Work instruction — Scan the records for the line containing "String c rest =>". From there through the last line, write out each line exactly.

(Collected data)
++++
(** * SessionTimeEditor: conflict-checked editing of study-session start times

    A shallow embedding of [src/utils/session-time-editor.ts] (class
    [SessionTimeEditor]) together with the data declarations of [types.ts]
    it uses, and the properties of the conflict checker, the suggestion
    generator, the commitment resolver and the edit log.

    Conventions of the embedding.
    - A JavaScript number is an exact rational or [NaN] ([JS.number]):
      there is no rounding, no infinity and no negative zero.  Hours of the
      day, week days and session numbers, which the program only ever uses
      as integers, are [Z].
    - A JavaScript string is a [string]; template literals are
      concatenations.
    - Optional fields ([f?: T]) are [option T]; [undefined] is [None].
    - The object [modifiedOccurrences], used as a dictionary from dates to
      overrides, is a [gmap string _].
    - The class instance is a record holding the constructor arguments, the
      private edit log and the content of the [localStorage] slot
      ['timepilot-session-time-edits']; a method that mutates the instance
      returns the new instance next to its result.
    - What the JavaScript runtime supplies ([Date.prototype.getDay],
      [JSON.parse], [JSON.stringify], whether [localStorage.setItem] accepts
      a payload, the clock) is a variable of the section or an argument. *)

From Stdlib Require Import ZArith QArith Qround String Ascii List.
From Stdlib Require Import DecimalString DecimalZ DecimalPos Lia Lqa Bool.
From stdpp Require Import base option strings gmap list.
From Equations Require Import Equations.
Import ListNotations.

Local Open Scope string_scope.
Local Open Scope list_scope.
Local Open Scope Z_scope.

(** ** JavaScript values used by the program *)

Module JS.

(** Numbers: exact rationals and [NaN]. *)
Inductive number : Type :=
| NaN : number
| Num : Q -> number.

Definition ofZ (z : Z) : number := Num (inject_Z z).

Definition add (a b : number) : number :=
  match a, b with
  | Num p, Num q => Num (p + q)
  | _, _ => NaN
  end.

Definition sub (a b : number) : number :=
  match a, b with
  | Num p, Num q => Num (p - q)
  | _, _ => NaN
  end.

Definition mul (a b : number) : number :=
  match a, b with
  | Num p, Num q => Num (p * q)
  | _, _ => NaN
  end.

(** [a / b]; a zero divisor (an infinity or [NaN] in JavaScript) gives
    [NaN] here.  The program only divides by 60. *)
Definition div (a b : number) : number :=
  match a, b with
  | Num p, Num q => if Qeq_bool q 0 then NaN else Num (p / q)
  | _, _ => NaN
  end.

(** Truncation toward zero, as used by the remainder. *)
Definition Qtrunc (q : Q) : Z :=
  if Qle_bool 0 q then Qfloor q else Qceiling q.

(** [a % b]: the remainder has the sign of the dividend. *)
Definition rem (a b : number) : number :=
  match a, b with
  | Num p, Num q =>
      if Qeq_bool q 0 then NaN
      else Num (p - q * inject_Z (Qtrunc (p / q)))
  | _, _ => NaN
  end.

(** [Math.floor]. *)
Definition floor (a : number) : number :=
  match a with
  | Num p => ofZ (Qfloor p)
  | NaN => NaN
  end.

(** Comparisons: every comparison with [NaN] is false. *)
Definition lt (a b : number) : bool :=
  match a, b with
  | Num p, Num q => negb (Qle_bool q p)
  | _, _ => false
  end.

Definition gt (a b : number) : bool := lt b a.

Definition le (a b : number) : bool :=
  match a, b with
  | Num p, Num q => Qle_bool p q
  | _, _ => false
  end.

(** [a === b] on numbers. *)
Definition strict_eq (a b : number) : bool :=
  match a, b with
  | Num p, Num q => Qeq_bool p q
  | _, _ => false
  end.

(** Truthiness of a number: [0] and [NaN] are falsy. *)
Definition truthy (a : number) : bool :=
  match a with
  | Num p => negb (Qeq_bool p 0)
  | NaN => false
  end.

(** Truthiness of a string: only the empty string is falsy. *)
Definition truthy_string (s : string) : bool :=
  match s with
  | EmptyString => false
  | String _ _ => true
  end.

(** [a || b] on optional strings ([undefined] and the empty string are falsy). *)
Definition or_string (a : option string) (b : string) : string :=
  match a with
  | Some s => if truthy_string s then s else b
  | None => b
  end.

(** A call either returns or throws; [try_catch] is [try {..} catch {..}]. *)
Inductive outcome (A : Type) : Type :=
| Returned : A -> outcome A
| Thrown : string -> outcome A.
Arguments Returned {A} _.
Arguments Thrown {A} _.

Definition try_catch {A : Type} (body : outcome A) (handler : string -> A) : A :=
  match body with
  | Returned a => a
  | Thrown e => handler e
  end.

(** *** Strings *)

(** [s.split(sep)] for a one-character separator. *)
Fixpoint split (sep : ascii) (s : string) : list string :=
  match s with
  | EmptyString => [EmptyString]
  | String c rest =>
      if Ascii.eqb c sep then EmptyString :: split sep rest
      else match split sep rest with
           | [] => [String c EmptyString]
           | piece :: pieces => String c piece :: pieces
           end
  end.

Fixpoint repeat_char (n : nat) (c : ascii) : string :=
  match n with
  | O => EmptyString
  | S k => String c (repeat_char k c)
  end.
++++
Written response —
  | String c rest =>
      if Ascii.eqb c sep then EmptyString :: split sep rest
      else match split sep rest with
           | [] => [String c EmptyString]
           | piece :: pieces => String c piece :: pieces
           end
  end.

Fixpoint repeat_char (n : nat) (c : ascii) : string :=
  match n with
  | O => EmptyString
  | S k => String c (repeat_char k c)
  end.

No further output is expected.